(** * A shallow embedding of the L4 virtio-net switch fabric

    The development follows the C++ sources file by file:

    - [Mac_table]            mac_table.h   (the learning table)
    - [Vlan], [Mac_addr]     what the sources use of vlan.h and mac_addr.h
    - [Virtqueue]            what the sources use of L4virtio's queues
    - [Virtio_net_request]   request.h     (one parsed descriptor chain)
    - [Virtio_net_transfer]  transfer.h    (one delivery into a receive ring)
    - [Virtio_port]          port.h        (VLAN configuration of a port)
    - [Virtio_switch]        switch.cc     (the forwarding decision)

    Pointers to ports are natural numbers, [None] is the null pointer, and
    the port objects live in a store indexed by these numbers.  The
    definitions come first; the properties proved about them follow in the
    modules whose names end in [_facts]. *)

From Stdlib Require Import ZArith Lia List Bool.
From stdpp Require Import gmap list sorting.

Open Scope Z_scope.

(** ** Ethernet addresses (mac_addr.h) *)

Module Mac_addr.

(** Modelled from the spec: mac_addr.h is not among the sources.  A MAC
    address is a six-octet identifier; here the six octets are kept as one
    48-bit number, first octet most significant. *)
Definition Addr_length : nat := 6.

(** Modelled from the spec: the distinguished unknown value is all-zero. *)
Definition Addr_unknown : Z := 0.

(** The value of a byte. *)
Definition octet (b : Byte.byte) : Z := Z.of_N (Byte.to_N b).

(** Modelled from the spec: the number made of the octets [bs], after
    those already in [acc]. *)
Fixpoint of_octets (acc : Z) (bs : list Byte.byte) : Z :=
  match bs with
  | [] => acc
  | b :: bs' => of_octets (Z.lor (Z.shiftl acc 8) (octet b)) bs'
  end.

(** Modelled from the spec: the constructor of [Mac_addr] from a byte
    pointer, the address made of the six octets at the given position. *)
Definition of_bytes (bs : list Byte.byte) : Z := of_octets 0 (take 6%nat bs).

(** Modelled from the spec: the broadcast predicate is all-ones. *)
Definition is_broadcast (m : Z) : bool := m =? 0xffffffffffff.

(** Modelled from the spec: the test for the unknown value. *)
Definition is_unknown (m : Z) : bool := m =? Addr_unknown.

End Mac_addr.

(** ** The MAC table (mac_table.h) *)

Module Mac_table.

(** [struct Entry]: a slot of the backing array.  [entry_port] is the port
    pointer, null in a slot that is not occupied. *)
Record Entry := {
  entry_port : option nat;
  entry_addr : Z
}.

(** [Entry()] *)
Definition Entry_new : Entry :=
  {| entry_port := None; entry_addr := Mac_addr.Addr_unknown |}.

(** [class Mac_table<Size>]: [_mac_table] is the lookup index, a [std::map]
    from address to a pointer into [_entries]; the pointer is the index of
    the slot, so that a write to the slot is seen through every index
    entry that points to it. *)
Record t := {
  _mac_table : gmap Z nat;
  _entries : list Entry;
  _rr_index : nat
}.

Section WithSize.

(** The template parameter [Size], 1024 unless stated otherwise. *)
Variable Size : nat.

(** [Mac_table()] *)
Definition create : t :=
  {| _mac_table := ∅;
     _entries := replicate Size Entry_new;
     _rr_index := 0%nat |}.

(** [_entries[i]]; the index is below [Size] in every table built by the
    operations below. *)
Definition entry_at (tbl : t) (i : nat) : Entry :=
  default Entry_new (_entries tbl !! i).

(** [lookup]: the port of the slot the index points to, null when the
    address is not in the index. *)
Definition lookup (tbl : t) (dst : Z) : option nat :=
  match _mac_table tbl !! dst with
  | Some i => entry_port (entry_at tbl i)
  | None => None
  end.

(** [learn].  [emplace] inserts [src -> &_entries[_rr_index]] unless [src]
    is a key already, and tells which of the two happened.  The debug
    output at the head of the function reads the table only. *)
Definition learn (tbl : t) (src : Z) (port : option nat) : t :=
  match _mac_table tbl !! src with
  | None =>
      (* status.second: the address was inserted *)
      let emplaced := <[src := _rr_index tbl]> (_mac_table tbl) in
      let old := entry_at tbl (_rr_index tbl) in
      let index :=
        match entry_port old with
        | Some _ => delete (entry_addr old) emplaced
        | None => emplaced
        end in
      {| _mac_table := index;
         _entries := <[_rr_index tbl :=
                         {| entry_port := port; entry_addr := src |}]>
                       (_entries tbl);
         _rr_index := ((_rr_index tbl + 1) mod Size)%nat |}
  | Some i =>
      (* status.first->second->port = port *)
      {| _mac_table := _mac_table tbl;
         _entries := <[i := {| entry_port := port;
                               entry_addr := entry_addr (entry_at tbl i) |}]>
                       (_entries tbl);
         _rr_index := _rr_index tbl |}
  end.

(** [flush]: the loop visits the entries of the index in the order of the
    map ([keys], the keys of the index in that order); an entry whose slot
    holds [port] at that moment has the slot cleared and is erased. *)
Fixpoint flush (keys : list Z) (tbl : t) (port : option nat) : t :=
  match keys with
  | [] => tbl
  | k :: keys' =>
      match _mac_table tbl !! k with
      | Some i =>
          if decide (entry_port (entry_at tbl i) = port)
          then flush keys'
                 {| _mac_table := delete k (_mac_table tbl);
                    _entries := <[i := Entry_new]> (_entries tbl);
                    _rr_index := _rr_index tbl |} port
          else flush keys' tbl port
      | None => flush keys' tbl port
      end
  end.

(** The wording of the specification, for comparison with [learn]: if the
    address is present, update its port pointer; else, if the slot at the
    cursor is occupied, remove its address from the index; write the pair
    into the slot, insert it into the index and advance the cursor modulo
    [Size]. *)
Definition learn_spec (tbl : t) (src : Z) (port : option nat) : t :=
  match _mac_table tbl !! src with
  | Some i =>
      {| _mac_table := _mac_table tbl;
         _entries := <[i := {| entry_port := port;
                               entry_addr := entry_addr (entry_at tbl i) |}]>
                       (_entries tbl);
         _rr_index := _rr_index tbl |}
  | None =>
      let old := entry_at tbl (_rr_index tbl) in
      let removed :=
        if decide (is_Some (entry_port old))
        then delete (entry_addr old) (_mac_table tbl)
        else _mac_table tbl in
      {| _mac_table := <[src := _rr_index tbl]> removed;
         _entries := <[_rr_index tbl :=
                         {| entry_port := port; entry_addr := src |}]>
                       (_entries tbl);
         _rr_index := ((_rr_index tbl + 1) mod Size)%nat |}
  end.

(** Learning a sequence of (address, port) pairs, first pair first; the
    ports are not null. *)
Definition learn_all (tbl : t) (l : list (Z * nat)) : t :=
  fold_left (fun acc mp => learn acc (fst mp) (Some (snd mp))) l tbl.

(** The tables the switch can hold: built from the empty table by [learn],
    which the switch calls with the address of a port and never with
    null, and by [flush], whatever the order of the map is. *)
Inductive reachable : t -> Prop :=
| reach_create : reachable create
| reach_learn tbl src (port : nat) :
    reachable tbl -> reachable (learn tbl src (Some port))
| reach_flush tbl port keys :
    reachable tbl ->
    keys ≡ₚ (map_to_list (_mac_table tbl)).*1 ->
    reachable (flush keys tbl port).

(** The invariant of these tables: the array has [Size] slots, the cursor
    is inside it, an occupied slot is the one the index gives for its
    address, and the index points to occupied slots only, each under the
    address the slot holds. *)
Record table_inv (tbl : t) : Prop := {
  inv_length : length (_entries tbl) = Size;
  inv_cursor : (_rr_index tbl < Size)%nat;
  inv_slot : forall i p a,
    _entries tbl !! i = Some {| entry_port := Some p; entry_addr := a |} ->
    _mac_table tbl !! a = Some i;
  inv_index : forall a i,
    _mac_table tbl !! a = Some i ->
    exists p, _entries tbl !! i = Some {| entry_port := Some p; entry_addr := a |}
}.

(** The table after the pairs of [l] have been learned, none of them
    twice: the pair learned as [j]-th is in slot [j mod Size] as long as
    fewer than [Size] pairs were learned after it, and after that its
    address is not in the index any more. *)
Record learned (l : list (Z * nat)) (tbl : t) : Prop := {
  ld_length : length (_entries tbl) = Size;
  ld_cursor : _rr_index tbl = (length l mod Size)%nat;
  ld_recent : forall j m p,
    l !! j = Some (m, p) -> (length l <= j + Size)%nat ->
    _mac_table tbl !! m = Some (j mod Size)%nat
    /\ _entries tbl !! (j mod Size)%nat
       = Some {| entry_port := Some p; entry_addr := m |};
  ld_old : forall m,
    (forall j p, l !! j = Some (m, p) -> (j + Size < length l)%nat) ->
    _mac_table tbl !! m = None;
  ld_free : forall i,
    (length l <= i < Size)%nat -> _entries tbl !! i = Some Entry_new
}.

End WithSize.

End Mac_table.

(** ** Outcomes of fallible code *)

(** The exceptions of the sources ([L4virtio::Svr::Bad_descriptor],
    [L4::Runtime_error]), a failed [assert], the use of a pointer that does
    not point to an object, and [Cut_off], which is not an exception: a
    loop of the model was cut off after the number of rounds it was given,
    and the state reported with it has no meaning. *)
Inductive Exn :=
| Bad_descriptor
| Runtime_error
| Assertion_failed
| Bad_pointer
| Cut_off.

(** The exceptions that unwind the stack and run the destructors of the
    local objects on the way. *)
Definition unwinds (e : Exn) : bool :=
  match e with
  | Bad_descriptor | Runtime_error => true
  | _ => false
  end.

Inductive Res (A : Type) :=
| Ok (a : A)
| Throw (e : Exn).
Arguments Ok {A} a.
Arguments Throw {A} e.

(** [assert(c)]: nothing when the program is built with [NDEBUG]. *)
Definition assert (NDEBUG c : bool) : Res unit :=
  if NDEBUG || c then Ok tt else Throw Assertion_failed.

(** ** Data buffers (virtio_net_buffer.h) *)

Module Buffer.

(** Modelled from the spec: virtio_net_buffer.h is not among the sources.
    A [Buffer] is a position in guest memory and the number of bytes left
    there; the model keeps the bytes themselves.  [pos = None] is the null
    position of a default-constructed buffer. *)
Record t := { pos : option (list Byte.byte) }.

(** Modelled from the spec: [Buffer()]. *)
Definition empty : t := {| pos := None |}.

(** Modelled from the spec: the member [left], the number of bytes left. *)
Definition left (b : t) : nat :=
  match pos b with
  | Some bs => length bs
  | None => 0%nat
  end.

(** Modelled from the spec: [done()], nothing is left. *)
Definition done (b : t) : bool := Nat.eqb (left b) 0.

(** Modelled from the spec: [skip(n)] advances by at most [n] bytes and
    returns the number of bytes skipped. *)
Definition skip (n : nat) (b : t) : nat * t :=
  match pos b with
  | Some bs => (Nat.min n (length bs), {| pos := Some (drop n bs) |})
  | None => (0%nat, b)
  end.

(** [p[i]] for a byte position [p] inside the buffer. *)
Definition byte_at (b : t) (i : nat) : Z :=
  match pos b with
  | Some bs => Mac_addr.octet (default Byte.x00 (bs !! i))
  | None => 0
  end.

End Buffer.

(** ** Virtqueues (L4virtio::Svr) *)

Module Virtqueue.

(** Modelled from the spec: the L4virtio server library is not among the
    sources.  A descriptor either refers to valid guest memory, given by
    its bytes, or fails validation when it is loaded ([None]). *)
Definition Desc : Type := option (list Byte.byte).

(** Modelled from the spec: a descriptor chain is a head descriptor and
    the descriptors linked to it. *)
Definition Chain : Type := Desc * list Desc.

(** Modelled from the spec: [Head_desc] is the handle of a chain that was
    taken from the available ring, here its position in the ring; [None]
    is the invalid handle of a default-constructed [Head_desc]. *)
Definition Head_desc : Type := option nat.

(** Modelled from the spec: a call of [finish], for one head with the
    number of bytes written, or for a sequence of (head, length) pairs. *)
Inductive Finish :=
| Finish_head (head : Head_desc) (len : Z)
| Finish_range (entries : list (Head_desc * Z)).

(** Modelled from the spec: the queue is the chains the driver has made
    available so far, the position of the next chain to take, and the
    calls of [finish] seen by the used ring (each one notifies the
    client). *)
Record t := {
  is_ready : bool;
  ring : list Chain;
  current_avail : nat;
  used : list Finish
}.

......

Task →
Nothing but the lines from the start of the data through the line holding "(the forwarding decision)" should be restated, and each one exactly.

Answer to this exercise →
(** * A shallow embedding of the L4 virtio-net switch fabric

    The development follows the C++ sources file by file:

    - [Mac_table]            mac_table.h   (the learning table)
    - [Vlan], [Mac_addr]     what the sources use of vlan.h and mac_addr.h
    - [Virtqueue]            what the sources use of L4virtio's queues
    - [Virtio_net_request]   request.h     (one parsed descriptor chain)
    - [Virtio_net_transfer]  transfer.h    (one delivery into a receive ring)
    - [Virtio_port]          port.h        (VLAN configuration of a port)
    - [Virtio_switch]        switch.cc     (the forwarding decision)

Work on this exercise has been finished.